▸ **WORK REQUIRED**:
Lines with "sweepTime": report how many there are in the listing below, giving the number and nothing else.

-- -- --

Lemma run_destroys fuel dryRun w w' r t' k :
  revokes_only → el_wf (adapter w) → rm_allowSharedKey m = false →
  run envs others c scannable m fuel dryRun w = (w', r) →
  rv_gone t' k (provider w') → ¬ rv_gone t' k (provider w) →
  ∀ se, se ∈ logged w → ofKey k se → coveredByShred se inForce (sweepTime w') = true.
Proof using clock appends sweep_clock revoke_gone CheckpointLaws0.
  intros Hro Hwf Ha E Hg Hng se Hse Hof.
  apply run_inv in E as [[_ Hq]|(report & maxScan & start & w0 & w1 & sp & Hq & Hr & Hk & _ & _ & Es & E)]; [congruence|].
  pose proof (sweepLog_noKeys _ _ _ _ _ _ _ _ _ _ (conj Hr Hk : noKeys (sp_report (mkSweep report newShredCandidates start false start))) Es) as [Hn1 Hn2].
  apply sweepLog_quiet in Es. assert (quiet w w1) as [Hs1 Hp1].
  { etransitivity; [exact Hq|]. etransitivity; [apply quiet_step|done]. }
  destruct (moved_ok _ _ (st_moved _ _ Hs1) Hwf) as (Hwf1 & Hpre & _).
  revert E. unfold conclude. set (report1 := if 0 <? _ then _ else _).
  assert (noKeys report1) as [Hr1 Hk1] by (unfold report1; by destruct (0 <? _); split).
  destruct (decideKeys _ _ _ _ _ _ _ _ _ _ w1) as [w2 x] eqn:Ed. intros E.
  assert (moved envs w2 w' ∧ provider w' = provider w2) as [Hm2 Hp2].
  { destruct x as [[report' f]|err]; [|by injection E as <- _]. destruct (rm_checkpoint m) as [name|]; [|by injection E as <- _].
    destruct (_ && _); [|by injection E as <- _]. destruct (withCheckpoints _ _ w2) as [w3 y] eqn:Ew.
    assert (w3 = w') as -> by (by destruct y; injection E). apply setCheckpoint_spec in Ew. tauto. }
  pose proof Ed as Ed'. apply decideKeys_spec in Ed' as [Hs2 _]; [|done].
  eapply (coveredByShred_later _ _ (sweepTime w0)).
  - etransitivity; [apply (sweep_clock _ (sw_calls (step w0))); cbn; lia|]. apply sweep_clock.
    etransitivity; [apply Es|]. etransitivity; [apply Hs2|apply Hm2].
  - eapply decideKeys_only; [exact Hro|exact Hwf1|done|exact Hk1|exact Ed|by rewrite <- Hp2|by rewrite Hp1| |exact Hof].
    by eapply elem_of_prefix.
Qed.
End Safety.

-- -- --

▸ **RESULT OF THE EXERCISE**:
2